I believe innovation comes from people like us. Back in the bad old days of Dragon Systems, disable users would be brought in occasionally to experiment with different interfaces or talk about their experience with the product. I would make some radical changes if I had sufficient hands to write the UI. For example, I would make dictation box with filters on both the input and output so you could modify code to look like English text thereby enabling familiar editing patterns in a dictation box. And I'm output, I would retranslate the text back into code. But also I want plug-ins on dictation box to make it possible to edit other things.

a great example of where this editor can help is in HTML e-mail. I need to generate and receive it should not e-mails when dealing with customers. Yeah, it sucks but it's reality. Thunderbirds editor is a stinking pile of bird poop when editing by hand and even worse by voice. Using a dictation box model as I described above, one could translate HTML or HTML fragments into something one could edit by voice. We could do this without needing to touch the application.I was there.

> I also bought every
microphone that seemed promising at improving recognition rates.  By
the way, what do people feel is the best microphone now days?
there is no one best microphone. We do not have sufficient information to determine which microphone works best with a voice and a computer system with a sound card. You buy microphones until you find one that works best and then you stick with it religiously. I think I said elsewhere, VXI is the only one that works with my voice. As soon as circumstances permit, I'm going to try and get the current Bluetooth headset.
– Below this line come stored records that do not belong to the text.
(* ===== verification/KeycloakClaims.v ===== *)
(** * KeycloakClaims: which tokens the issuer hands out

    Models run-controller/keycloakwif/claims.go: a token is a JWT whose
    payload has no claim but the expected ones, with the expected values, and
    about the expected lifetime. The signature is not looked at: the token
    comes from Keycloak itself. JSON, the texts of floats, durations and quoted
    strings, and the order of a map range are arguments. *)

From S2P Require Import Prelude Base64 GoUrl Registration Float64.

Definition allowedClaims : list string :=
  ["iss"; "sub"; "aud"; "azp"; "exp"; "iat"; "nbf"; "jti"; "typ"; "scope"].

Definition lifetimeTolerance : Z := 2 * Minute.

(** [strings.Split(s, c)] for one character. *)
Fixpoint SplitChar (c : ascii) (s : string) : list string :=
  match s with
  | "" => [""]
  | String d s =>
      if decide (d = c) then "" :: SplitChar c s
      else match SplitChar c s with
           | [] => [String d ""]
           | p :: ps => String d p :: ps
           end
  end.

Section Claims.
Context (parseClaims : string → result (gmap string any)).
Context (rangeOrder : gmap string any → list (string * any)).
Context (fmt_float : spec_float → string) (fmt_duration : Z → string) (quote : string → string).
(* what the processor makes of a float that is no int64 *)
Context (outOfRange : spec_float → Z).

(** [int64(f)]. *)
Definition toInt64 (f : spec_float) : Z :=
  match truncate f with
  | Some z => if decide (-(2^63) ≤ z ∧ z < 2^63)%Z then z else outOfRange f
  | None => outOfRange f
  end.

(** [time.Duration(exp-iat) * time.Second]. *)
Definition issuedFor (exp iat : spec_float) : Z := wrap64 (toInt64 (SFsub 53 1024 exp iat) * Second).

Definition isOnlyAudience (aud : any) : bool :=
  match aud with
  | anyStr s => bool_decide (s = Audience)
  | anyList [anyStr s] => bool_decide (s = Audience)
  | _ => false
  end.

(** A claim of the map; a missing one is nil. *)
Definition claim (claims : gmap string any) (name : string) : any := default anyNil (claims !! name).

(** [claims[name] != value] on interface values. *)
Definition claimIs (claims : gmap string any) (name value : string) : bool :=
  match claim claims name with anyStr s => bool_decide (s = value) | _ => false end.

Definition wrongClaim (claims : gmap string any) (name want : string) : error :=
  errNew ("token " +:+ name +:+ " is " +:+ Sprint fmt_float (claim claims name) +:+ ", want " +:+ want).

(** The loop over the claims: the first one that is not allowed. *)
Definition unexpectedClaim (claims : gmap string any) : option string :=
  option_map (λ x, x.2.1) (list_find (λ kv : string * any, kv.1 ∉ allowedClaims) (rangeOrder claims)).

Definition checkLifetime (claims : gmap string any) (lifetime : Z) : option error :=
  match claim claims "exp" with
  | anyFloat exp =>
      match claim claims "iat" with
      | anyFloat iat =>
          let issued := issuedFor exp iat in
          if decide (issued < wrap64 (lifetime - lifetimeTolerance) ∨
                     wrap64 (lifetime + lifetimeTolerance) < issued)%Z
          then Some (errNew ("token lifetime is " +:+ fmt_duration issued +:+ ", want " +:+ fmt_duration lifetime))
          else None
      | _ => Some (errNew "token has no iat claim")
      end
  | _ => Some (errNew "token has no exp claim")
  end.

Definition checkClaims (token issuer subject : string) (lifetime : Z) : option error :=
  match SplitChar "." token with
  | [_; payload; _] =>
      match RawURL_DecodeString payload with
      | Err _ => Some (errNew "token payload is not base64url")
      | Ok payload =>
          match parseClaims payload with
          | Err _ => Some (errNew "token payload is not a JSON object")
          | Ok claims =>
              match unexpectedClaim claims with
              | Some c => Some (errNew ("token has the unexpected claim " +:+ quote c))
              | None =>
                  if negb (claimIs claims "iss" issuer) then Some (wrongClaim claims "iss" issuer)
                  else if negb (claimIs claims "sub" subject) then Some (wrongClaim claims "sub" subject)
                  else if negb (claimIs claims "azp" Audience) then Some (wrongClaim claims "azp" Audience)
                  else if negb (isOnlyAudience (claim claims "aud")) then Some (wrongClaim claims "aud" Audience)
                  else checkLifetime claims lifetime
              end
          end
      end
  | _ => Some (errNew "token is not a JWT")
  end.

(** ** The tokens that pass *)

(** A time of so many seconds is the lifetime asked for, give or take two
    minutes, on a counter of nanoseconds that wraps at 64 bits: the durations
    that lie a multiple of 2^64 ns (584 years) from it are not told apart. *)
Definition withinTolerance (lifetime seconds : Z) : Prop :=
  ∃ k, (lifetime - 2 * Minute ≤ seconds * Second - k * 2 ^ 64 ≤ lifetime + 2 * Minute)%Z.

(** A timestamp in whole seconds since 1970. *)
Definition timestamp (f : spec_float) (x : Z) : Prop := isInt f x ∧ (0 ≤ x < 2 ^ 53)%Z.

(** The lifetime of a token: the difference of its timestamps. For numbers
    that are none, it is the difference of the floats, in whole seconds. *)
Inductive Lifetime (lifetime : Z) (exp iat : spec_float) : Prop :=
  | Lifetime_timestamps x i :
      timestamp exp x → timestamp iat i → withinTolerance lifetime (x - i) → Lifetime lifetime exp iat
  | Lifetime_other :
      (∀ x i, timestamp exp x → ¬ timestamp iat i) →
      withinTolerance lifetime (toInt64 (SFsub 53 1024 exp iat)) → Lifetime lifetime exp iat.

(** The payload of a token that passes, claim by claim, *)
Record AskedClaims (issuer subject : string) (claims : gmap string any) : Prop := {
  valid_names : ∀ name, is_Some (claims !! name) → name ∈ allowedClaims;
  valid_iss : claims !! "iss" = Some (anyStr issuer);
  valid_sub : claims !! "sub" = Some (anyStr subject);
  valid_azp : claims !! "azp" = Some (anyStr Audience);
  valid_aud : claims !! "aud" = Some (anyStr Audience) ∨ claims !! "aud" = Some (anyList [anyStr Audience]);
}.

(** and with its lifetime. *)
Record ValidClaims (issuer subject : string) (lifetime : Z) (claims : gmap string any) : Prop := {
  valid_asked : AskedClaims issuer subject claims;
  valid_lifetime : ∃ exp iat, claims !! "exp" = Some (anyFloat exp) ∧ claims !! "iat" = Some (anyFloat iat) ∧
    Lifetime lifetime exp iat;
}.

Lemma claimIs_true claims name value : claimIs claims name value = true ↔ claims !! name = Some (anyStr value).
Proof.
  unfold claimIs, claim. destruct (claims !! name) as [[]|]; simpl; rewrite ?bool_decide_eq_true; split; congruence.
Qed.

Lemma isOnlyAudience_true claims :
  isOnlyAudience (claim claims "aud") = true ↔
  claims !! "aud" = Some (anyStr Audience) ∨ claims !! "aud" = Some (anyList [anyStr Audience]).
Proof.
  unfold isOnlyAudience, claim. destruct (claims !! "aud") as [[| | | | |[|[| | | |s| |] []]|]|]; simpl;
    rewrite ?bool_decide_eq_true;
    (split; [intros; first [left; congruence|right; congruence|congruence]|intros [?|?]; congruence]).
Qed.

Lemma wrap64_within a b z :
  (-(2^63) ≤ a)%Z → (b < 2^63)%Z → (a ≤ wrap64 z ≤ b)%Z ↔ ∃ k, (a ≤ z - k * 2^64 ≤ b)%Z.
Proof.
  intros Ha Hb. unfold wrap64. split.
  - intros Hz. exists ((z + 2^63) / 2^64)%Z. pose proof (Z.div_mod (z + 2^63) (2^64)). lia.
  - intros [k Hk]. replace ((z + 2^63) `mod` 2^64)%Z with (z - k * 2^64 + 2^63)%Z; [lia|].
    apply (Z.mod_unique _ _ k); lia.
Qed.

Lemma timestamps_toInt64 exp iat x i :
  timestamp exp x → timestamp iat i → toInt64 (SFsub 53 1024 exp iat) = (x - i)%Z.
Proof.
  intros [Hx ?] [Hi ?]. unfold toInt64.
  rewrite (truncate_isInt _ (x - i)) by (apply SFsub_isInt; [done..|lia]). by rewrite decide_True by lia.
Qed.

Context (Hrange : ∀ m, rangeOrder m ≡ₚ map_to_list m).

Lemma unexpectedClaim_None claims :
  unexpectedClaim claims = None ↔ ∀ name, is_Some (claims !! name) → name ∈ allowedClaims.
Proof.
  unfold unexpectedClaim. destruct (list_find _ (rangeOrder claims)) as [[i [k v]]|] eqn:Hf; simpl.
  - apply list_find_Some in Hf as (Hi & Hk & _). split; [done|]. intros Hall. destruct Hk. apply Hall.
    apply list_elem_of_lookup_2 in Hi. rewrite Hrange in Hi. apply elem_of_map_to_list in Hi. simpl. by exists v.
  - apply list_find_None in Hf. split; [|done]. intros _ name [v Hv].
    rewrite list.Forall_forall in Hf. destruct (decide (name ∈ allowedClaims)) as [?|Hn]; [done|].
    exfalso. apply (Hf (name, v)); [|done]. rewrite Hrange. by apply elem_of_map_to_list.
Qed.

Lemma checkClaims_None (token issuer subject : string) (lifetime : Z) :
  checkClaims token issuer subject lifetime = None ↔
  ∃ header payload signature json claims,
    SplitChar "." token = [header; payload; signature] ∧ RawURL_DecodeString payload = Ok json ∧
    parseClaims json = Ok claims ∧ AskedClaims issuer subject claims ∧ checkLifetime claims lifetime = None.
Proof.
  unfold checkClaims.
  destruct (SplitChar "." token) as [|h [|p [|s []]]];
    try (split; [done|intros (? & ? & ? & ? & ? & ? & ? & ? & ? & ?); congruence]).
  destruct (RawURL_DecodeString p) as [json|] eqn:Hp;
    [|split; [done|intros (? & ? & ? & ? & ? & ? & ? & ? & ? & ?); congruence]].
  destruct (parseClaims json) as [claims|] eqn:Hc;
    [|split; [done|intros (? & ? & ? & ? & ? & ? & ? & ? & ? & ?); congruence]].
  transitivity (AskedClaims issuer subject claims ∧ checkLifetime claims lifetime = None).
  2: { split; [intros [??]; by exists h, p, s, json, claims|]. 
       intros (? & ? & ? & ? & claims' & ? & ? & ? & ? & ?). by replace claims with claims' by congruence. }
  transitivity (unexpectedClaim claims = None ∧ claimIs claims "iss" issuer = true ∧
    claimIs claims "sub" subject = true ∧ claimIs claims "azp" Audience = true ∧
    isOnlyAudience (claim claims "aud") = true ∧ checkLifetime claims lifetime = None).
  { destruct (unexpectedClaim claims), (claimIs claims "iss" issuer), (claimIs claims "sub" subject),
      (claimIs claims "azp" Audience), (isOnlyAudience (claim claims "aud")); simpl; intuition congruence. }
  rewrite unexpectedClaim_None, !claimIs_true, isOnlyAudience_true.
  split; [by intros (? & ? & ? & ? & ? & ?)|by intros [[] ?]].
Qed.

(** A lifetime that leaves room for the tolerance in a [time.Duration]. *)
Context (lifetime : Z) (Hlife : (0 < lifetime < 2^63 - 2 * Minute)%Z).

Lemma issuedFor_Lifetime exp iat :
  (wrap64 (lifetime - lifetimeTolerance) ≤ issuedFor exp iat ≤ wrap64 (lifetime + lifetimeTolerance))%Z ↔
  Lifetime lifetime exp iat.
Proof.
  change lifetimeTolerance with (2 * Minute)%Z. assert (0 < 2 * Minute < 2^62)%Z by done.
  rewrite !wrap64_id by (unfold in_int64; lia). unfold issuedFor. rewrite wrap64_within by lia. split.
  - intros Hw. destruct (isInt_dec exp) as [[x Hx]|Hn], (isInt_dec iat) as [[i Hi]|Hn'].
    1: destruct (decide (0 ≤ x < 2^53 ∧ 0 ≤ i < 2^53)%Z) as [[??]|Hn].
    1: { eapply (Lifetime_timestamps _ _ _ x i); [done..|]. by rewrite <-(timestamps_toInt64 exp iat). }
    all: apply Lifetime_other; [|done]; intros y j [Hy ?] [Hj ?].
    1: rewrite (isInt_unique _ _ _ Hx Hy), (isInt_unique _ _ _ Hi Hj) in Hn.
    all: naive_solver.
  - intros [x i Hx Hi Hw|_ Hw]; [|done]. by rewrite (timestamps_toInt64 _ _ _ _ Hx Hi).
Qed.

Lemma checkLifetime_None claims :
  checkLifetime claims lifetime = None ↔
  ∃ exp iat, claims !! "exp" = Some (anyFloat exp) ∧ claims !! "iat" = Some (anyFloat iat) ∧ Lifetime lifetime exp iat.
Proof.
  setoid_rewrite <-issuedFor_Lifetime.
  unfold checkLifetime, claim. destruct (claims !! "exp") as [[]|]; simpl; try naive_solver.
  destruct (claims !! "iat") as [[]|]; simpl; try naive_solver. case_decide.
  - split; [done|]. intros (e & i & [= <-] & [= <-] & ?). lia.
  - split; [|done]. intros _. eexists _, _. split_and!; [done..|lia|lia].
Qed.

(** C37. A token passes exactly when it is a JWT whose payload has only the
    expected claims: the issuer, the subject and the one audience asked for,
    and a lifetime, the difference of exp and iat, within two minutes of the
    configured one up to multiples of 2^64 nanoseconds, for a configured one
    that is positive and, with the tolerance, a duration. For timestamps in whole
    seconds below 2^53 that is the difference of the integers; for any other
    numbers it is the float64 difference cut to whole seconds. *)
Theorem checkClaims_accepts (token issuer subject : string) :
  checkClaims token issuer subject lifetime = None ↔
  ∃ header payload signature json claims,
    SplitChar "." token = [header; payload; signature] ∧ RawURL_DecodeString payload = Ok json ∧
    parseClaims json = Ok claims ∧ ValidClaims issuer subject lifetime claims.
Proof.
  rewrite checkClaims_None. setoid_rewrite checkLifetime_None.
  split; [intros (h & p & s & json & claims & ? & ? & ? & ? & ?)|intros (h & p & s & json & claims & ? & ? & ? & [? ?])];
    by exists h, p, s, json, claims.
Qed.
End Claims.

(** ** Tokens to check *)

(** An integral float, with the 53 bits the kernel's operations expect. *)
Definition floatOfZ (z : Z) : spec_float := binary_normalize 53 1024 z 0 false.

Definition exampleClaims (exp iat : Z) : gmap string any :=
  list_to_map [("iss", anyStr "https://kc/realms/r"); ("sub", anyStr "bbd:ws:d1"); ("azp", anyStr Audience);
    ("aud", anyList [anyStr Audience]); ("exp", anyFloat (floatOfZ exp)); ("iat", anyFloat (floatOfZ iat))].

Definition checkExample (exp iat : Z) : option error :=
  checkClaims (λ _, Ok (exampleClaims exp iat)) map_to_list (λ _, "") (λ _, "") (λ s, s) (λ _, 0%Z)
    "e30.e30.c2ln" "https://kc/realms/r" "bbd:ws:d1" (90 * Minute).

Example checkClaims_90_minutes : checkExample 1700005400 1700000000 = None.
Proof. vm_compute. reflexivity. Qed.
Example checkClaims_3_minutes_short : is_Some (checkExample 1700005220 1700000000).
Proof. vm_compute. eexists. reflexivity. Qed.
(** 584 years and 90 minutes also pass: the duration overflows. *)
Example checkClaims_584_years : checkExample (1700005400 + 18446744073) 1700000000 = None.
Proof. vm_compute. reflexivity. Qed.

Lemma checkClaims_accepts_witness :
  ∃ claims, ValidClaims (λ _, 0%Z) "https://kc/realms/r" "bbd:ws:d1" (90 * Minute) claims.
Proof.
  assert (checkExample 1700005400 1700000000 = None) as H by (vm_compute; reflexivity).
  unfold checkExample in H. apply checkClaims_accepts in H; [|intros m; reflexivity|vm_compute; auto].
  destruct H as (? & ? & ? & ? & claims & _ & _ & _ & Hv). exists claims. exact Hv.
Defined.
The previous one was the most wonderful headset available but unfortunately, the battery charging system, Bluetooth pairing, and I did not get along real well. Something was funky and I had to repair every time I charged which was twice a day. Serious nuisance.
I do a ton of volunteer work for Vinux, which is Linux based on
Ubuntu, customised for the needs of the visually impaired.  People
often post emails saying, "Today I'm switching my main machine to
Vinux!"  I generally suggest that dual-booting, or having Vinux on a
virtual machine is the way to go.  Vinux is not as productive an
environment as either Windows with JAWs or Mac for the blind, at least
not yet.  However, we aim to be better than either.  To get there as
rapidly as possible, I would like volunteers to continue using what
works best for them.  Except Sina.  He should switch to 100% Vinux

that's really cool. Unfortunately, I'm not in position to do a whole lot of volunteering. Need to take care of fundamentals first.
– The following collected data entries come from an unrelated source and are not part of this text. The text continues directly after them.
Lemma returns_Issue runUuid subject i :
  returns (Issue runUuid subject i) (λ '(r, i') es, IssueTrace runUuid subject i' r es).
Proof.
  unfold Issue. eapply returns_bind; [apply returns_adminAccessToken|].
  intros [[token|err] i'] login [Hh Htok].
  2: { apply returns_ret. rewrite app_nil_r. by apply harmless_IssueTrace. }
  destruct (Htok _ eq_refl) as [<- _]. clear Htok.
  eapply returns_bind; [apply returns_randomString|]. intros [suffix|err] ? ->.
  2: { apply returns_ret. rewrite ?app_nil_r. by apply harmless_IssueTrace. }
  eapply returns_bind; [apply returns_randomString|]. intros [clientSecret|err] ? ->.
  2: { apply returns_ret. rewrite ?app_nil_r. by apply harmless_IssueTrace. }
  set (clientId := _ +:+ _). eapply returns_bind; [apply returns_createClient|].
  intros id es [Hall Hok]. destruct id as [id|err].
  2: { apply returns_ret. simpl. rewrite app_nil_r. split; [|done]. intros es1 e es2 id Heq Hc.
       apply app_harmless in Heq as (es3 & -> & ->); [|exact Hh|exact (proj1 Hc)].
       destruct (Hall _ _ _ _ eq_refl Hc) as (-> & Hid & _). split; [intros Hne; by specialize (Hid Hne)|].
       intros _. split; [done|by exists err]. }
  destruct (Hok _ eq_refl) as (Hn & Hne & e & -> & He & Hc).
  eapply returns_bind; [by apply returns_issueFor|].
  intros r es1 (es2 & a & -> & Hh2 & Hg). apply returns_ret. simpl. rewrite app_nil_r.
  by refine (created_IssueTrace runUuid subject i' r login e id suffix clientSecret es2 a _ _ _ _ _ _).
Qed.
(* ===== verification/WifToken.v ===== *)
(** * WifToken: the token a job mounts is the one that was announced

    Composes the parts of a workload identity with Keycloak: the issuer made
    from the configuration (run-controller/controller/wiftoken.go), the
    registration that tells the clouds what to trust, and the file of the job.
    The clouds accept a token by its issuer, its subject and its audience, at
    the path that was registered. *)

From S2P Require Import Prelude Base64 GoUrl MeshDtos MeshAuth TfConfig Trace ControllerConfig Registration Controller Kubernetes KeycloakClaims Keycloak.

Definition wifTokenIssueTimeout : Z := 15 * Second.

(** [newWifTokenIssuer]: what it configures the issuer with. *)
Definition newWifTokenIssuer (config : KeycloakWifConfig) : Config := {|
  kcc_Url := kc_Url config;
  kcc_Realm := kc_Realm config;
  kcc_Issuer := keycloak_issuer config;
  kcc_ClientId := kc_ClientId config;
  kcc_ClientSecret := kc_ClientSecret config;
  kcc_TokenLifetime := wrap64 (kc_TokenLifetimeMinutes config * Minute) |}.

(** What a cloud checks of a payload that is meant for the run [info],
    against what meshStack was told to configure it with. *)
Definition trustedBy (wif : WifDTO) (info : RunInfo) (claims : gmap string any) (cloud : CloudWifDTO) : Prop :=
  claims !! "iss" = Some (anyStr (wif_Issuer wif)) ∧
  claims !! "sub" = Some (anyStr (renderSubjectTemplate (wif_SubjectTemplate wif) info)) ∧
  claims !! "azp" = Some (anyStr (cw_Audience cloud)) ∧
  (claims !! "aud" = Some (anyStr (cw_Audience cloud)) ∨ claims !! "aud" = Some (anyList [anyStr (cw_Audience cloud)])).

(** The secret [name] with the data [data] is at [path] in a container. *)
Definition mountedAt (volumes : list Volume) (mounts : list VolumeMount) (name : string) (data : gmap string string)
    (path text : string) : Prop :=
  ∃ volume dir key, mkVolume volume (SecretVolume name) ∈ volumes ∧ mkVolumeMount volume dir true ∈ mounts ∧
    data !! key = Some text ∧ path = dir +:+ "/" +:+ key.

Section WifToken.
Context (AppConfig : ControllerConfig) (k : KeycloakWifConfig) (env : KcEnv).
Context (Hissuer : wif_issuer (cc_WorkloadIdentityFederation AppConfig) = WifIssuerKeycloak).
Context (Hk : wifc_Keycloak (cc_WorkloadIdentityFederation AppConfig) = Some k).
Context (Hrange : ∀ m, kc_rangeOrder env m ≡ₚ map_to_list m).
Context (Hescape : ∀ id,
  kc_NewRequestErr env (adminUrl (newWifTokenIssuer k) "/clients") = None →
  kc_NewRequestErr env (adminUrl (newWifTokenIssuer k) (clientPath id)) = None).

Lemma registered_keycloak discovered :
  option_map regapi_wif (NewRegistrationApi AppConfig discovered) = Some (Some (keycloakWif (keycloak_issuer k))).
Proof.
  unfold NewRegistrationApi, registeredWif. rewrite decide_False by (by rewrite Hissuer).
  rewrite decide_True by done. by rewrite Hk.
Qed.

(** What a token was checked for, in terms of what was registered. *)
Lemma issued_trusted info i t token i' t' :
  let wif := keycloakWif (keycloak_issuer k) in
  Issue (newWifTokenIssuer k) env (info_Uuid info) (renderSubjectTemplate keycloakSubjectTemplate info) i t
    = (Some (Ok token, i'), t') →
  ∃ header payload signature json claims,
    SplitChar "." token = [header; payload; signature] ∧ RawURL_DecodeString payload = Ok json ∧
    kc_parseClaims env json = Ok claims ∧ trustedBy wif info claims (mkCloudWif Audience wifTokenPath).
Proof.
  intros wif Hi. destruct (returns_Issue (newWifTokenIssuer k) env Hescape (info_Uuid info)
    (renderSubjectTemplate keycloakSubjectTemplate info) i t) as ([r i1] & es & Heq & _ & Hok).
  rewrite Hi in Heq. injection Heq as <- <- _. destruct (Hok token eq_refl) as [Hc _].
  unfold checkToken in Hc. apply checkClaims_None in Hc; [|exact Hrange].
  destruct Hc as (h & p & s & json & claims & Hs & Hp & Hj & [] & _).
  exists h, p, s, json, claims. by split_and!.
Qed.

(** C15. With the Keycloak issuer, whatever meshStack told the clouds to trust
    is what a job gets: a token that was issued for a run has the registered
    issuer, the registered subject filled in for the run's definition, and the
    audience registered for each of the three clouds; and the secret it is
    stored in is mounted so that the token is the content of the file that was
    registered. *)
Theorem issued_token_as_registered (discovered : string) (info : RunInfo) (secretName : string) (i : Issuer)
    (t : KcTrace) (token : string) (i' : Issuer) (t' : KcTrace)
    (Hi : Issue (newWifTokenIssuer k) env (info_Uuid info) (renderSubjectTemplate keycloakSubjectTemplate info) i t
            = (Some (Ok token, i'), t'))
    (Hs : secretName ≠ "") :
  ∃ api wif, NewRegistrationApi AppConfig discovered = Some api ∧ regapi_wif api = Some wif ∧
    (∃ header payload signature json claims,
      SplitChar "." token = [header; payload; signature] ∧ RawURL_DecodeString payload = Ok json ∧
      kc_parseClaims env json = Ok claims ∧
      ∀ cloud, cloud ∈ omap id [wif_Gcp wif; wif_Aws wif; wif_Azure wif] → trustedBy wif info claims cloud) ∧
    ∀ cloud, cloud ∈ omap id [wif_Gcp wif; wif_Aws wif; wif_Azure wif] →
      let '(volumes, mounts) := wifTokenVolumes AppConfig (cc_Namespace AppConfig) secretName in
      mountedAt volumes mounts secretName (sec_Data (tokenSecret AppConfig (info_Uuid info) token))
        (cw_TokenPath cloud) token.
Proof.
  pose proof (registered_keycloak discovered) as Hreg.
  destruct (NewRegistrationApi AppConfig discovered) as [api|]; [|done]. injection Hreg as Hwif.
  exists api, (keycloakWif (keycloak_issuer k)).
  assert (∀ cloud : CloudWifDTO, cloud ∈ omap id [wif_Gcp (keycloakWif (keycloak_issuer k));
    wif_Aws (keycloakWif (keycloak_issuer k)); wif_Azure (keycloakWif (keycloak_issuer k))] →
    cloud = mkCloudWif Audience wifTokenPath) as Hcloud by (intros cloud; simpl; set_solver).
  split_and!; [done|done| |].
  - destruct (issued_trusted info i t token i' t' Hi) as (h & p & s & json & claims & H1 & H2 & H3 & H4).
    exists h, p, s, json, claims. split_and!; [done..|]. by intros cloud ->%Hcloud.
  - intros cloud ->%Hcloud. unfold wifTokenVolumes. rewrite decide_True by done. rewrite decide_False by done.
    exists wifTokenVolumeName, wifTokenMountPath, wifTokenSecretKey. split_and!; [left|left| |done].
    apply lookup_singleton_eq.
Qed.
End WifToken.

(** ** A run with a token *)

Definition exampleWif : KeycloakWifConfig := mkKeycloakWifConfig "https://kc" "r" "admin" "s" 90.
Definition exampleWifRun : RunInfo := mkRunInfo "run-1" "ws" "d1" "ws".
Definition exampleWifConfig : ControllerConfig :=
  set_cc_Wif (mkWifConfig WifIssuerKeycloak (Some exampleWif)) exampleConfig.

Lemma issued_token_as_registered_witness :
  ∃ i' t', Issue (newWifTokenIssuer exampleWif) (exampleKeycloak true) "run-1"
      (renderSubjectTemplate keycloakSubjectTemplate exampleWifRun) NewIssuer []
      = (Some (Ok "e30.e30.c2ln", i'), t') ∧
    ∃ api wif, NewRegistrationApi exampleWifConfig "" = Some api ∧ regapi_wif api = Some wif ∧
      wif_Gcp wif = Some (mkCloudWif "external-platform" "/var/run/secrets/workload-identity/meshstack/token").
Proof.
  do 2 eexists. split; [vm_compute; reflexivity|].
  edestruct (issued_token_as_registered exampleWifConfig exampleWif (exampleKeycloak true) eq_refl eq_refl
    (λ m, reflexivity _) (λ _ _, eq_refl) "" exampleWifRun "wif-token-run-1-x7" NewIssuer [])
    as (api & wif & Hapi & Hwif & _); [vm_compute; reflexivity|done|].
  exists api, wif. split; [exact Hapi|]. split; [exact Hwif|].
  revert Hapi. vm_compute. intros [= <-]. revert Hwif. vm_compute. by intros [= <-].
Defined.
> I agree. you get flamed badly if you suggest people could be more productive
with proprietary tools.  Frankly, it's a bit scary discussing this on
a list.
heh. the way I would manage that particular problem would be to develop self contained components that can be GPL' ed to death and others with more generous intentions could work on the bridge.
However, FOSS seems to be the only way that we can organise many
volunteers from around the globe to work together to write and improve
accessibility tools.  This isn't about ideology or politics or
freedom.  It's about people like us who are fed up with being second
class citizens, and tired of begging for access to new technology.
This is about programmers like us taking control over the future of
accessibility, because we're not going to get what we need otherwise.

and my snarky frame of mind, any collection of thoughts unified by a single purpose is an ideology. It's okay because I think you hit the Crips ideology on the head. handicap accessibility is too important to be owned. we should not put up with being second class citizens and we should own the means of production. Unfortunately, there is a difference between accessibility tools (speech recognition, text-to-speech etc. and the ability to use that accessibility tool with an application or system. I haven't quite figured out a shorthand yet but something like accessibility tools versus accessibility availability is close. we need tools and we need access to other platforms that employers and governments use.

Why not do both in parallel?  There are so many of us, yet each of us
has unique gifts and skills.  Most of us should do as you suggest, and
work at the application level to improve accessibility.  I think some
of us should become SR and TTS experts and work on the next
generation.  Actually, if I didn't have to work so hard with glue and
tape to make Vinux work, SR and TTS is the sort of thing I'd probably
do well at.

You are far more optimistic than I am. My experience try to get Emacs updated and dtach modified for crip use has not been successful at attracting help even though they are far more useful on day one then a new speech recognizer.

As for a pool of experts, we can try mining the OSSRI BOARD OF Directors for possible candidates. That's something we'll have to talk to Susan about.

When I do simple estimates, I just can't see how we don't have enough
potential volunteers to do this.  I just can't believe that 99.9% of
us with RSI injuries or visual impairments are the sort of people to
sit on our butts and do nothing.  From what I've seen, a fair
percentage of us happen to be decent programmers, and are the sort
that refuse to believe we have limitations.

I can unfortunately. Because programming by voice has been so difficult and the hostility of employers to anyone using something like speech recognition in open office plan, many programmers, including myself, have left the field. Some migrated to completely different fields such as bicycle design and others, like myself, have become self-employed as it's the only way to insulate oneself from corporate stupidity and the egregious workloads that injured us in the first place.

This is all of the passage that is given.